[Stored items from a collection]
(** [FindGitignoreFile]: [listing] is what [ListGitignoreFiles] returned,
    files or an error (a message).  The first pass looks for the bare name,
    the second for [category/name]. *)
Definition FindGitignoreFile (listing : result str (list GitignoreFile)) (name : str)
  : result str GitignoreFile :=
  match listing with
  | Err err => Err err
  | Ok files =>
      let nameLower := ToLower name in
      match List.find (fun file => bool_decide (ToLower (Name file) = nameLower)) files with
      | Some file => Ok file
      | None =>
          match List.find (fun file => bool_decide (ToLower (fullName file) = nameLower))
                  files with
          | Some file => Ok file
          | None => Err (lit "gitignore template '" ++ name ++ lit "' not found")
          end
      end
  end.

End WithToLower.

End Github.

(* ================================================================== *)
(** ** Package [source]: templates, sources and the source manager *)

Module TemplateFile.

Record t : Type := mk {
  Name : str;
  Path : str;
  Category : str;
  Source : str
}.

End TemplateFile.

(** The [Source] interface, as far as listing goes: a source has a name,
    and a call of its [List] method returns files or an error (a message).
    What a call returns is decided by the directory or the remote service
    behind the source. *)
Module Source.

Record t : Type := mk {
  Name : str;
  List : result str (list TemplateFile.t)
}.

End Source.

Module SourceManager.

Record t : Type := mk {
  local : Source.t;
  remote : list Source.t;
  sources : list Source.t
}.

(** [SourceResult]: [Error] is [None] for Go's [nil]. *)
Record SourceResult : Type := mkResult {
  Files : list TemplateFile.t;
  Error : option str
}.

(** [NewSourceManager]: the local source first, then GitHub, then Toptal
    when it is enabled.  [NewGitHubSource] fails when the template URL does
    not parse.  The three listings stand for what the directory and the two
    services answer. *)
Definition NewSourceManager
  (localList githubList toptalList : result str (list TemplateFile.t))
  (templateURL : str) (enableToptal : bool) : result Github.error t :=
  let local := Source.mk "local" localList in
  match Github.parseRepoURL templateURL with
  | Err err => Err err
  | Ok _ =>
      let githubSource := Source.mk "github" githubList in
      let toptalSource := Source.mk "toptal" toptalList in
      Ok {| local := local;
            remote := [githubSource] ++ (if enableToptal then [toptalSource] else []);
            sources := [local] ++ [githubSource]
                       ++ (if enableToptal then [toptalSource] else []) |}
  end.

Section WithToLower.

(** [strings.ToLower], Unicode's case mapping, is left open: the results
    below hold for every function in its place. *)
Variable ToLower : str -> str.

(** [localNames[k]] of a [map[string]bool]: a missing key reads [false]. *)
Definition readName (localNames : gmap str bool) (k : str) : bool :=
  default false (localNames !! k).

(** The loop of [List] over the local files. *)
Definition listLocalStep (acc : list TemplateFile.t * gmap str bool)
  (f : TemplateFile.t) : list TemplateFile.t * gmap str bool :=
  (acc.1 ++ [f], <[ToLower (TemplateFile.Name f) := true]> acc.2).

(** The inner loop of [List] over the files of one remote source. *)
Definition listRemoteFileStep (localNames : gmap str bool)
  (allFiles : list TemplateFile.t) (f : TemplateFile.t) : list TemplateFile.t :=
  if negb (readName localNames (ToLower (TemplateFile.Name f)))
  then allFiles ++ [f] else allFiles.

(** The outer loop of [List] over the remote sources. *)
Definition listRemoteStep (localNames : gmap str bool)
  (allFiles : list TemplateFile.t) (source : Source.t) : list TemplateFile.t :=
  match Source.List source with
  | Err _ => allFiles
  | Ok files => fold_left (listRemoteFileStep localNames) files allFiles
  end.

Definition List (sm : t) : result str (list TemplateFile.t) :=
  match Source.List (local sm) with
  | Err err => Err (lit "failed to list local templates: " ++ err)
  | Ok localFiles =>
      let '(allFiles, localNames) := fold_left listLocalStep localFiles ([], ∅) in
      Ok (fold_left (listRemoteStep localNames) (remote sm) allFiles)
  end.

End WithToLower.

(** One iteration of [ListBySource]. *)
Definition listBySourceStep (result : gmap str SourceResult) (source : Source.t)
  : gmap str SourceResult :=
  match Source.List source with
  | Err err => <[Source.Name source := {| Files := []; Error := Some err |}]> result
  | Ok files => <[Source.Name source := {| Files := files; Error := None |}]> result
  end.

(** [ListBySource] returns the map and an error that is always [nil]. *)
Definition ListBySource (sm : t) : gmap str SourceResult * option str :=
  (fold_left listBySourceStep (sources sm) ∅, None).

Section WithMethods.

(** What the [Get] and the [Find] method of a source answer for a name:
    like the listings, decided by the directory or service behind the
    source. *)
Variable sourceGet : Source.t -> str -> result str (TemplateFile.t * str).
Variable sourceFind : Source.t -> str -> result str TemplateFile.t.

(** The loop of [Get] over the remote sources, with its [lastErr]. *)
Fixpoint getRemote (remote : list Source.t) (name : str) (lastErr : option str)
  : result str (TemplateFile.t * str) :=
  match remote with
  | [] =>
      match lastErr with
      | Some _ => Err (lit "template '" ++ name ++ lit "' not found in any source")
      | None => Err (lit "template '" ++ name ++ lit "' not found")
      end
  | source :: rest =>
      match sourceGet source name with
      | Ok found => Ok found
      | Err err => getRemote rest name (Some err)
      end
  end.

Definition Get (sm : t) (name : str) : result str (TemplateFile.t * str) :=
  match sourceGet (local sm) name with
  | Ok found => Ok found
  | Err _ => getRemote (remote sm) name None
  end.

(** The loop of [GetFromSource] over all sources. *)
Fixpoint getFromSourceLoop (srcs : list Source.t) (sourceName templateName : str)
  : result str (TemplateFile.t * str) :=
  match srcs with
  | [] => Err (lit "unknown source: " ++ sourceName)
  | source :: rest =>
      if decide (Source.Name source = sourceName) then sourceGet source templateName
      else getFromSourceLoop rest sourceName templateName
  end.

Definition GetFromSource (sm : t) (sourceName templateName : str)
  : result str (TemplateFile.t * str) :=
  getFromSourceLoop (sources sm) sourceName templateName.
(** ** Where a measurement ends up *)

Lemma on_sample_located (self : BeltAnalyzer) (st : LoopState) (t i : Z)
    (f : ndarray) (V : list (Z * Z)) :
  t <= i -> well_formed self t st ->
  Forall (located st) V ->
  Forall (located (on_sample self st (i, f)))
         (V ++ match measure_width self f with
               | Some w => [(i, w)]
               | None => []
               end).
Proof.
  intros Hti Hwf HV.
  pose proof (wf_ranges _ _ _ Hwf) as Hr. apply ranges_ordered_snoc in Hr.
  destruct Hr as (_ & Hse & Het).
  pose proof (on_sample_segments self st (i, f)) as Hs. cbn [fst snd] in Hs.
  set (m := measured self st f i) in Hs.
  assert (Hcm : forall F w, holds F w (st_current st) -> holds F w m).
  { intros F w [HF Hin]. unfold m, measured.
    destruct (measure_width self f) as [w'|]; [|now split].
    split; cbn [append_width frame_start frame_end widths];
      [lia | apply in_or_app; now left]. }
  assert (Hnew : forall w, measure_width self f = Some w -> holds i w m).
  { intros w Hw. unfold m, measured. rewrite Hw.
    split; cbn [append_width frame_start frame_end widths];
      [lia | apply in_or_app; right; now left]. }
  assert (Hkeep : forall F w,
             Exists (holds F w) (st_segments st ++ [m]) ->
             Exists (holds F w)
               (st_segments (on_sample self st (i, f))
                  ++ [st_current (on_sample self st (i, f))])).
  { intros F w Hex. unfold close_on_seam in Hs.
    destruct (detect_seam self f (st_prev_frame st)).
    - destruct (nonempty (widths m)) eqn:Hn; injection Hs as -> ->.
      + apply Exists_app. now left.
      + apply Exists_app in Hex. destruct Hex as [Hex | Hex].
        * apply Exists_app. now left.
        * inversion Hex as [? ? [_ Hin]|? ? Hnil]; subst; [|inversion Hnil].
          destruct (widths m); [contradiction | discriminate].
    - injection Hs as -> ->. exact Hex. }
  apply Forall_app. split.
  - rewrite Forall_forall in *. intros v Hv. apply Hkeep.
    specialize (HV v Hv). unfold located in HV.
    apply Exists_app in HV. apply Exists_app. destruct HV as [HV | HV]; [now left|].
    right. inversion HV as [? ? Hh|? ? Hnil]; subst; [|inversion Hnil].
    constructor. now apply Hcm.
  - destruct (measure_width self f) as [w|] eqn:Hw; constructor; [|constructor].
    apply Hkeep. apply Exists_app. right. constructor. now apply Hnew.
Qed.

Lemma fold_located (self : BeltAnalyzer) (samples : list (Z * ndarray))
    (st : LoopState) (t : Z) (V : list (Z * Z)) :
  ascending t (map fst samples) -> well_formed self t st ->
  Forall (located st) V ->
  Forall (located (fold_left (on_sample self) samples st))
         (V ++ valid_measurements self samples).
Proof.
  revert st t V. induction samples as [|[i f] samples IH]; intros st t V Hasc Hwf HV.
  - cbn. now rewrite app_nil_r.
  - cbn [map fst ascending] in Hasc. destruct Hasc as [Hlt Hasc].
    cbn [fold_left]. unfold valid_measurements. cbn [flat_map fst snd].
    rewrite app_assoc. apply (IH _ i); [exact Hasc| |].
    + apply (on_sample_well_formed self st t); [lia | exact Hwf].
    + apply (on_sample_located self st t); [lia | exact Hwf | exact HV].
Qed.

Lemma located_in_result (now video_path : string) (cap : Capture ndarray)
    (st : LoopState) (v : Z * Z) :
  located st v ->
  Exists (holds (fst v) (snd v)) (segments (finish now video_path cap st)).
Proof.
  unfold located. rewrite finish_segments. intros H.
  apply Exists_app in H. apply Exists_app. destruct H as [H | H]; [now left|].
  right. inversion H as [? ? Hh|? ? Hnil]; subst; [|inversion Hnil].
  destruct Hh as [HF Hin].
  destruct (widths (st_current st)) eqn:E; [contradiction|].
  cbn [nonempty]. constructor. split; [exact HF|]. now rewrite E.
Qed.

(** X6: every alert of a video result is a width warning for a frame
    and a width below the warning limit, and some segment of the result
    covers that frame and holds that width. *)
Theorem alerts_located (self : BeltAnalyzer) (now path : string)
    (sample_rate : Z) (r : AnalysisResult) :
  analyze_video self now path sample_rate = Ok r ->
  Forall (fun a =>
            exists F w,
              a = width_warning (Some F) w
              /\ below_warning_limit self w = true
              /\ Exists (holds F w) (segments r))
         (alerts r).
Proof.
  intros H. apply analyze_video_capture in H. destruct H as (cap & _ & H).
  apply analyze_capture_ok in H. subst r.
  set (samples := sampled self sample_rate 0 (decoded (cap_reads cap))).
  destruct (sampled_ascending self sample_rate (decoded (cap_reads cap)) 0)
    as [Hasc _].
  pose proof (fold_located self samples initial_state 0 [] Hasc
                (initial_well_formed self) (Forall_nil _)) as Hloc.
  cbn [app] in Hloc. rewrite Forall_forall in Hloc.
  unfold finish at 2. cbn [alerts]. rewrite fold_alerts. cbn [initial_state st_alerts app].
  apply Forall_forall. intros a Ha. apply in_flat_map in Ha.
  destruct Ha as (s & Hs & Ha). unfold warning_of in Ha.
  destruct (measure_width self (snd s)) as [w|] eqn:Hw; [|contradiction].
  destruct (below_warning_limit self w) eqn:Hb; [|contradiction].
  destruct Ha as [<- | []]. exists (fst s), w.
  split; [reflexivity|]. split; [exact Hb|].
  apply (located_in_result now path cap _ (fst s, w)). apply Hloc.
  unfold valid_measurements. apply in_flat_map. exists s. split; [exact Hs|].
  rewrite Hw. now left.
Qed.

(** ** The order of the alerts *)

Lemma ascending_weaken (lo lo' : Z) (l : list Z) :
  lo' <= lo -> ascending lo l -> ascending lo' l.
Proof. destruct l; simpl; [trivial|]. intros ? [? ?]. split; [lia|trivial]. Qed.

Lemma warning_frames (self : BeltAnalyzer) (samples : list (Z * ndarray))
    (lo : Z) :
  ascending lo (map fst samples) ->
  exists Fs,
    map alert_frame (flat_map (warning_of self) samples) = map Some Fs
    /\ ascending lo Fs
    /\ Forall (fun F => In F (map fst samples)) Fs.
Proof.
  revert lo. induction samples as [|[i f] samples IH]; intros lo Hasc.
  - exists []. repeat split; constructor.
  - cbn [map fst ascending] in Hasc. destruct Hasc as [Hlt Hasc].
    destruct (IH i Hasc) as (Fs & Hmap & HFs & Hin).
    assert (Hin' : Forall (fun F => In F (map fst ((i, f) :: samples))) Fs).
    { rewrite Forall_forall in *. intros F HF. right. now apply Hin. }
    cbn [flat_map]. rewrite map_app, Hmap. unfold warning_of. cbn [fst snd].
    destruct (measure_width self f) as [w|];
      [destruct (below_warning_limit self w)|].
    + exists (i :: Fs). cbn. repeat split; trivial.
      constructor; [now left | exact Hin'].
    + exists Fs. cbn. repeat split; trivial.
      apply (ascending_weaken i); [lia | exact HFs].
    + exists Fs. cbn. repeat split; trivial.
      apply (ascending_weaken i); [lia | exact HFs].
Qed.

EXERCISE GOAL :: Can you repeat, word for word, every line above from the one containing "assert (Hnew : forall" down to the one containing "specialize (HV v", including both?

RESPONSE AREA ::
  assert (Hnew : forall w, measure_width self f = Some w -> holds i w m).
  { intros w Hw. unfold m, measured. rewrite Hw.
    split; cbn [append_width frame_start frame_end widths];
      [lia | apply in_or_app; right; now left]. }
  assert (Hkeep : forall F w,
             Exists (holds F w) (st_segments st ++ [m]) ->
             Exists (holds F w)
               (st_segments (on_sample self st (i, f))
                  ++ [st_current (on_sample self st (i, f))])).
  { intros F w Hex. unfold close_on_seam in Hs.
    destruct (detect_seam self f (st_prev_frame st)).
    - destruct (nonempty (widths m)) eqn:Hn; injection Hs as -> ->.
      + apply Exists_app. now left.
      + apply Exists_app in Hex. destruct Hex as [Hex | Hex].
        * apply Exists_app. now left.
        * inversion Hex as [? ? [_ Hin]|? ? Hnil]; subst; [|inversion Hnil].
          destruct (widths m); [contradiction | discriminate].
    - injection Hs as -> ->. exact Hex. }
  apply Forall_app. split.
  - rewrite Forall_forall in *. intros v Hv. apply Hkeep.
    specialize (HV v Hv). unfold located in HV.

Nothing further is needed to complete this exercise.